How the programme works
The programme has three focus areas: creating visibility for forest products using digital technology; aggregating products into large volumes by organizing the local communities and increasing productivity; and setting up formal supply chains connected with industries.
Typically, the world outside of local communities knows little about India’s local forest produce such as the millions of tons of sal seeds that are collected by forest gatherers. Sal yields a butter that can be a substitute for cocoa butter in chocolates (the European Union allows up to five per cent cocoa butter alternatives in chocolates), can be used in cooking, as well as in paints and pigments.
So far, the supply chain for sal seeds has been entirely informal, but now the programme has partnered with three of the five largest buyers, creating a formal supply chain linked with local entrepreneurial groups.
From “stone age” to 21st century technology
Such entrepreneurial groups are not only able to provide the larger volumes that big companies need, but are also better able to grade and sort the produce as well as process it more efficiently. For example, smaller producers would typically dry their seeds in the sun for up to a week, but larger producers’ groups are able to invest in solar driers that slash the processing time by up to a third.

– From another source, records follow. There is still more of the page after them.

(** An opening double quote without a closing one: the remainder of the
    input is not one token, it is split at the space. *)
Lemma unterminated_quote_counterexample :
  (do p <- init defaults ; split p (VStr (dquote :: py "a b")))
  = Ok (Terms (PList [dquote :: py "a"; py "b"])) /\
  (do p <- init defaults ; split p (VStr (dquote :: py "a b")))
  <> Ok (Terms (PList [dquote :: py "a b"])).
Proof. split; [vm_compute; reflexivity|vm_compute; discriminate]. Qed.

(** ** C2 *)

(** C2, amended: for the configurations whose characters the pattern takes
    literally, building with an empty separator set fails, with the error
    of the pattern compiler (the pattern is left with an unclosed group);
    building with a non-empty separator set and a list of markers
    succeeds. *)
Theorem init_separators (a : args) :
  plain a = true ->
  (separators a = [] -> init a = Raise (ReError MissingParen)) /\
  (separators a <> [] -> groups a <> None -> exists p, init a = Ok p).
Proof.
  intros Hp. split.
  - intros Hs. unfold init. rewrite compile_no_separators by assumption. reflexivity.
  - intros Hs Hg. destruct (groups a) as [g|] eqn:Eg; [|congruence].
    eexists. apply (init_ok a g); assumption.
Qed.

Lemma init_separators_witness :
  plain (with_separators [] defaults) = true /\
  (separators (with_separators [] defaults) = [] ->
     init (with_separators [] defaults) = Raise (ReError MissingParen)) /\
  (separators (with_separators [] defaults) <> [] ->
     groups (with_separators [] defaults) <> None ->
     exists p, init (with_separators [] defaults) = Ok p).
Proof.
  assert (H1 : plain (with_separators [] defaults) = true) by reflexivity.
  exact (conj H1 (init_separators _ H1)).
Defined.

(** Two builds with the default separators that fail: the markers
    [+], [-], [!] make the range from [+] to [!] in the marker set, and
    [groups=None] is refused by [list(groups)]. *)
Lemma init_other_errors_counterexample :
  separators defaults <> [] /\
  init (with_groups (Some [Some "+"%char; Some "-"%char; Some "!"%char]) defaults)
  = Raise (ReError BadRange) /\
  init (with_groups None defaults)
  = Raise (TypeError "'NoneType' object is not iterable").
Proof. split; [discriminate|]. split; vm_compute; reflexivity. Qed.

(** ** C3 *)

(** C3: with separators space and tab, markers [None, '+', '-'] and
    [group=tuple], [split] applied to
    [animals +cat -dog +"medical treatment"] returns
    [(['animals'], ['cat', '"medical treatment"'], ['dog'])]: one sequence
    per configured marker, in the order of the markers, each with the terms
    of that marker in input order and the marker removed. *)
Theorem search_parser_example :
  (do p <- init search_parser_args ;
   split p (VStr (py "animals +cat -dog +" ++ [dquote] ++ py "medical treatment" ++ [dquote])))
  = Ok (Sequences CTuple
          [ [py "animals"];
            [py "cat"; [dquote] ++ py "medical treatment" ++ [dquote]];
            [py "dog"] ]).
Proof. vm_compute. reflexivity. Qed.

(** ** C4 *)

Lemma terms_reference (a : args) (p : KeywordProcessor) (s : str) :
  plain a = true -> init a = Ok p ->
  bare_reachable a = true -> clean a s = true ->
  terms p s = reference_split a s.
Proof.
  intros Hp Hi Hr Hc. destruct (init_inv a p Hp Hi) as (Hsep & Hg & Ep).
  rewrite Ep. unfold terms, prepare, reference_split. cbn [self_regex self_normalize self_sort].
  rewrite (findall_words a (length s) s) by (assumption || lia). reflexivity.
Qed.

(** C4, amended: for every configuration whose characters the pattern
    takes literally and in which a token may start without a marker, and
    every input with no quote character, no marker character and no white
    space other than separators, [split] works on the terms of the
    reference procedure: the input broken on runs of separators, empty
    pieces dropped, then normalized and sorted as configured. *)
Theorem split_reference (a : args) (p : KeywordProcessor) (s : str) :
  plain a = true -> init a = Ok p ->
  bare_reachable a = true -> clean a s = true ->
  terms p s = reference_split a s /\
  split p (VStr s) = arrange p (reference_split a s) /\
  (self_groups p = [] ->
     split p (VStr s) = Ok (Terms (build (self_result p) (reference_split a s)))).
Proof.
  intros Hp Hi Hr Hc. pose proof (terms_reference a p s Hp Hi Hr Hc) as Ht.
  split; [exact Ht|]. unfold split. rewrite Ht. split; [reflexivity|].
  intros Hg. unfold arrange. rewrite Hg. reflexivity.
Qed.

Lemma split_reference_witness :
  plain defaults = true /\ init defaults = Ok default_parser /\
  bare_reachable defaults = true /\ clean defaults (py " foo  bar baz ") = true /\
  terms default_parser (py " foo  bar baz ") = reference_split defaults (py " foo  bar baz ") /\
  split default_parser (VStr (py " foo  bar baz "))
  = arrange default_parser (reference_split defaults (py " foo  bar baz ")) /\
  (self_groups default_parser = [] ->
     split default_parser (VStr (py " foo  bar baz "))
     = Ok (Terms (build (self_result default_parser)
                        (reference_split defaults (py " foo  bar baz "))))).
Proof.
  assert (H1 : plain defaults = true) by reflexivity.
  assert (H2 : init defaults = Ok default_parser) by (vm_compute; reflexivity).
  assert (H3 : bare_reachable defaults = true) by reflexivity.
  assert (H4 : clean defaults (py " foo  bar baz ") = true) by reflexivity.
  exact (conj H1 (conj H2 (conj H3 (conj H4 (split_reference _ _ _ H1 H2 H3 H4))))).
Defined.

(** With the comma as only separator the space in front of a token is
    dropped by [split] and kept by the reference procedure. *)
Lemma reference_whitespace_counterexample :
  forallb (fun c => negb (is_quote comma_args c) && negb (is_marker comma_args c))
          (py " a") = true /\
  (do p <- init comma_args ; split p (VStr (py " a"))) = Ok (Terms (PList [py "a"])) /\
  reference_split comma_args (py " a") = [py " a"] /\
  (do p <- init comma_args ; split p (VStr (py " a")))
  <> Ok (Terms (build (result comma_args) (reference_split comma_args (py " a")))).
Proof.
  split; [reflexivity|]. split; [vm_compute; reflexivity|].
  split; [reflexivity|vm_compute; discriminate].
Qed.

(** The mandatory marker of a configuration without quotes and without
    [None] among the markers: a token without marker is not matched. *)
Example mandatory_marker_example :
  (do p <- init (with_groups (Some [Some "+"%char; Some "-"%char])
                   {| separators := separators defaults; quotes := None;
                      groups := groups defaults; group := GDict;
                      normalize := None; sort := false; result := CList |}) ;
   split p (VStr (py "foo bar")))
  = Ok (Mapping {[ None := []; Some "+"%char := []; Some "-"%char := [] ]}).
Proof. vm_compute. reflexivity. Qed.

(** With the separators [a-c] the letter [b] separates, although it is
    not among the configured separators. *)
Example separator_range_reference_example :
  (do p <- init (with_separators (py "a-c") defaults) ; split p (VStr (py "xby")))
  = Ok (Terms (PList [py "x"; py "y"])) /\
  reference_split (with_separators (py "a-c") defaults) (py "xby") = [py "xby"].
Proof. split; [vm_compute; reflexivity|reflexivity]. Qed.

(** ** C5 *)

Lemma nonempty_Forall (ts : list str) :
  forallb nonempty ts = true -> Forall (fun i => i <> []) ts.
Proof.
  rewrite forallb_forall, Forall_forall. intros H i Hi.
  apply list_elem_of_In, H in Hi. destruct i; [discriminate|congruence].
Qed.

(** An empty term stops the loop with [IndexError], in every mode. *)
Lemma split_index_error (p : KeywordProcessor) (s : str) :
  self_groups p <> [] -> forallb nonempty (terms p s) = false ->
  split p (VStr s) = Raise IndexError.
Proof.
  intros Hg Hts. unfold split, arrange.
  destruct (self_groups p) as [|g0 gs]; [congruence|].
  rewrite fill_error; [reflexivity|].
  induction (terms p s) as [|t ts IH]; [discriminate|].
  destruct t; [left; reflexivity|right; apply IH; exact Hts].
Qed.

(** C5, amended: for every processor with markers and every configured
    marker [m], the loop over [matches] puts an element [m :: t] in the
    bucket of [m] as [t], the marker removed. The elements of [matches]
    are the terms: the tokens after normalization and sorting. When no
    term is empty the loop ends and the bucket of [m] holds, in order, the
    terms that start with [m] without their first character; without a
    normalization function the terms are the tokens of the input, so every
    token [m :: t] is filed under [m] as [t], and a processor built by
    [__init__] without a normalization function has no empty term. An
    empty term makes [split] raise [IndexError]. *)
Theorem marker_stripping (p : KeywordProcessor) (s : str) (m : ascii) :
  In (Some m) (self_groups p) ->
  (forall (d : buckets) t,
     place (self_groups p) d (m :: t) = Ok (<[Some m := d !!! Some m ++ [t]]> d)) /\
  (forallb nonempty (terms p s) = true ->
   exists d : buckets,
     fill (self_groups p) (empty_buckets (self_groups p)) (terms p s) = Ok d /\
     d !! Some m = Some (map (drop 1) (filter (fun i => head i = Some m) (terms p s))) /\
     (forall t, In (m :: t) (terms p s) -> In t (d !!! Some m)) /\
     (self_normalize p = None ->
      forall t, In (m :: t) (Re.findall (self_regex p) s) -> In t (d !!! Some m)) /\
     (self_group p = GDict -> split p (VStr s) = Ok (Mapping d))) /\
  (forall a, plain a = true -> init a = Ok p -> normalize a = None ->
     forallb nonempty (terms p s) = true) /\
  (forallb nonempty (terms p s) = false -> split p (VStr s) = Raise IndexError).
Proof.
  intros Hm.
  assert (Hg : self_groups p <> []) by (intros E; rewrite E in Hm; destruct Hm).
  split.
  { intros d t. unfold place. rewrite bool_decide_true by (apply list_elem_of_In; exact Hm).
    reflexivity. }
  split; [|split; [intros a; apply terms_nonempty|apply split_index_error; exact Hg]].
  intros Hts. apply nonempty_Forall in Hts.
  destruct (arrange_grouped p (terms p s) Hg Hts) as (d & Hd & Hl & Ha).
  assert (Hb : d !! Some m = Some (map (drop 1) (filter (fun i => head i = Some m) (terms p s)))).
  { rewrite Hl. rewrite bool_decide_true by (apply list_elem_of_In; exact Hm).
    cbn [orb bucket_of]. rewrite bool_decide_true by (apply list_elem_of_In; exact Hm).
    reflexivity. }
  assert (Hin : forall t, In (m :: t) (terms p s) -> In t (d !!! Some m)).
  { intros t Ht. erewrite lookup_total_correct by exact Hb.
    apply in_map_iff. exists (m :: t). split; [reflexivity|].
    apply list_elem_of_In, list_elem_of_filter. split; [reflexivity|].
    apply list_elem_of_In, Ht. }
  exists d. repeat split; try assumption.
  - intros Hn t Ht. apply Hin. unfold terms, prepare. rewrite Hn.
    destruct (self_sort p); [apply sorted_In|]; exact Ht.
  - intros Hdict. unfold split. rewrite Ha. unfold grouped. rewrite Hdict. reflexivity.
Qed.

Lemma marker_stripping_witness :
  In (Some "+"%char) (self_groups mapping_parser) /\
  forallb nonempty (terms mapping_parser (py "+cat dog -fish +bird")) = true /\
  (forall (d : buckets) t,
     place (self_groups mapping_parser) d ("+"%char :: t)
     = Ok (<[Some "+"%char := d !!! Some "+"%char ++ [t]]> d)) /\
  exists d : buckets,
    fill (self_groups mapping_parser) (empty_buckets (self_groups mapping_parser))
         (terms mapping_parser (py "+cat dog -fish +bird")) = Ok d /\
    d !! Some "+"%char
      = Some (map (drop 1) (filter (fun i => head i = Some "+"%char)
                                   (terms mapping_parser (py "+cat dog -fish +bird")))) /\
    (forall t, In ("+"%char :: t) (terms mapping_parser (py "+cat dog -fish +bird")) ->
               In t (d !!! Some "+"%char)) /\
    (self_normalize mapping_parser = None ->
     forall t, In ("+"%char :: t)
                  (Re.findall (self_regex mapping_parser) (py "+cat dog -fish +bird")) ->
               In t (d !!! Some "+"%char)) /\
    (self_group mapping_parser = GDict ->
       split mapping_parser (VStr (py "+cat dog -fish +bird")) = Ok (Mapping d)).
Proof.
  assert (H1 : In (Some "+"%char) (self_groups mapping_parser)) by (simpl; tauto).
  assert (H2 : forallb nonempty (terms mapping_parser (py "+cat dog -fish +bird")) = true)
    by (vm_compute; reflexivity).
  pose proof (marker_stripping mapping_parser (py "+cat dog -fish +bird") "+"%char H1) as W.
  exact (conj H1 (conj H2 (conj (proj1 W) (proj1 (proj2 W) H2)))).
Defined.

(** The processor is built by [__init__] from the search parser's
    arguments in mapping mode with [normalize=lambda s: s.lstrip('+')].
    The token [+cat] of the input starts with the configured marker [+];
    it is normalized to [cat] before the loop, so the bucket of [+] stays
    empty and [cat] is filed under [None]. *)
Lemma normalized_marker_counterexample :
  init (with_normalize (Some (lstrip (py "+"))) (with_group GDict search_parser_args))
  = Ok stripping_parser /\
  In (Some "+"%char) (self_groups stripping_parser) /\
  In (py "+cat") (Re.findall (self_regex stripping_parser) (py "+cat -dog")) /\
  exists d : buckets,
    split stripping_parser (VStr (py "+cat -dog")) = Ok (Mapping d) /\
    d !! Some "+"%char = Some [] /\
    d !! None = Some [py "cat"] /\
    ~ In (py "cat") (d !!! Some "+"%char).
Proof.
  split; [vm_compute; reflexivity|]. split; [simpl; tauto|].
  split; [vm_compute; tauto|].
  exists {[ None := [py "cat"]; Some "+"%char := []; Some "-"%char := [py "dog"] ]}.
  split; [vm_compute; reflexivity|].
  split; [reflexivity|]. split; [reflexivity|].
  intros H. vm_compute in H. exact H.
Qed.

The same technology will be used in Odisha’s tribal areas to process mahua flowers into medicinal oil used in the traditional Indian system of Ayurveda. Although the technology has been available for about a century, Chhatre says, before the programme the local communities were relying on “stone age” technology.
“Throughout the sixties, seventies and eighties, we created wealth by destroying forests,” says Chhatre, “Now, 40 or 50 years later, we have a much better idea of how to create wealth from forests.”
The use of industrial technology, especially the new emerging technologies such as machine learning and satellite mapping, makes it possible to estimate how much forest produce to expect from a given geographical area, as also to chalk out areas for future production – by planting more trees, for instance – as and when demand picks up.
“We undertake daily, regular patrolling in the forest, during the day and at night,” says Madan Poreti, secretary of the Gram Sabha (village council) at Padiyaljob village in the western state of Maharashtra, where forest rights claims have been made at scale. Villagers are also discussing longer-term forest regeneration plants.
Chhatre projects that communities in Odisha, Himachal Pradesh and Jharkhand, where the forest produce marketing initiative is being run, will similarly come together to patrol the forests and implement plans to regenerate them.
He says two things are clear from the experience of similar programmes worldwide – one, that a model that puts the government at the centre of procurement and sale of forest produce does not work; and two, that a partnership between the local communities, the government and businesses is vital for success.
The government will need to provide the right policy support to strengthen the linkage between the local communities and industry, says Chhatre. The state governments where the programme has been launched have signed an agreement to provide such support.
“The government must provide the policy support and regulations; businesses must provide the market access; and communities must provide the knowledge and management. Sustainability comes from people who live near the forest and benefit from it,” says Chhatre.